Hello RabbitMQ users,
We have an intermittent performance related problem on one of our RabbitMQ servers that bothers us a few times per day.
When problem hits:
-Queue buildup in multiple queues
-Remote federation queue also growing
-Sluggish MB GUI (Web-GUI via Management plugin)
-CLI commands time-out
-Possible also connection failures on AMQP port 5671, but this has not been verified.
-No obvious resource shortage (OS performance data looks fine).
Discussed this with some of our internal Erlang specialists and we ran a short "perf" collection when problem was present and reviewed with "perf report".
The statement was that we likely suffer from "ETS lock contention".

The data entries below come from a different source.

(* ===== verification/EffectProps.v ===== *)
(** * What the programs on the effect world keep

    A precondition calculus for one program under interference: [gwp] says that every call a program
    makes satisfies the rule for that call ([call_pre]), and that it calls an adapter only with the
    [evidence] that the call was authorised and recorded.  Facts a program relies on survive any
    growth of the world. *)

From Stdlib Require Import ZArith Lia String.
From stdpp Require Import base option numbers strings gmap sorting list.
From S2P Require Import Prelude Codec Crypto Text RunStatus RunDecider AgentRun RunReplay RunPorts RunStore WorkQueue.
From S2P Require Import PgRunStore ResourceScope Capability CapabilitySpec PolicyEngine ExternalEffects EffectStore.
From S2P Require Import RunEventStore EffectServices EffectWorld EffectStoreProps.

Section Props.
Context {J : Type} {SI : Serde J ExternalEffectIntent} {SR : Serde J ExternalEffectReceipt}
  {SX : Serde J ExternalReconciliation} {SD : Serde J PolicyDecision} {SG : Serde J CapabilityGrant}
  {PX : PayloadIndex (J := J)} {UT : UuidText} {UP : UuidParse}.
Context {SIok : SerdeOk J ExternalEffectIntent} {SXok : SerdeOk J ExternalReconciliation}
  {SGok : SerdeOk J CapabilityGrant}.
Context (policy_version : text).

Implicit Types w : World J.

(** ** Grants *)

(** Every row holds a grant under its own identifier. *)
Definition grants_ok (m : gmap Z (GrantRow J)) : Prop :=
  forall id row, m !! id = Some row -> exists g, gr_id g = id /\ gw_payload row = to_value g.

This problem got worse after adding CPU (we went from 8 vCPU to 16vCPU).
We have enabled the Prometheus plugin and collect data every 20s.
We have also done some queue cleanup and configuration changes removing collection of rate metrics to lower impact.
This has helped, but we still see the issue.
I understand that this could be a very tricky problem, but I wonder if anyone has experience on ETS lock contention issues?
Are there specific prometheus metrics that can help visualizing ETS locking?
----------------------------------
Config details:
RHEL7 16 vCPU 64GB running in a vmware VM.
RabbitMQ 3.8.9 Erlang 23.1.1
~3000 queues
~1000 Clients
We use persistent messages and durable queues.
We use classic queues and run on a single node.
A short Perf data collection is available if someone wants to have a look.
( perf record -F 99 -p <beam-pid> --call-graph dwarf -- sleep 5)
Best Regards,
Thomas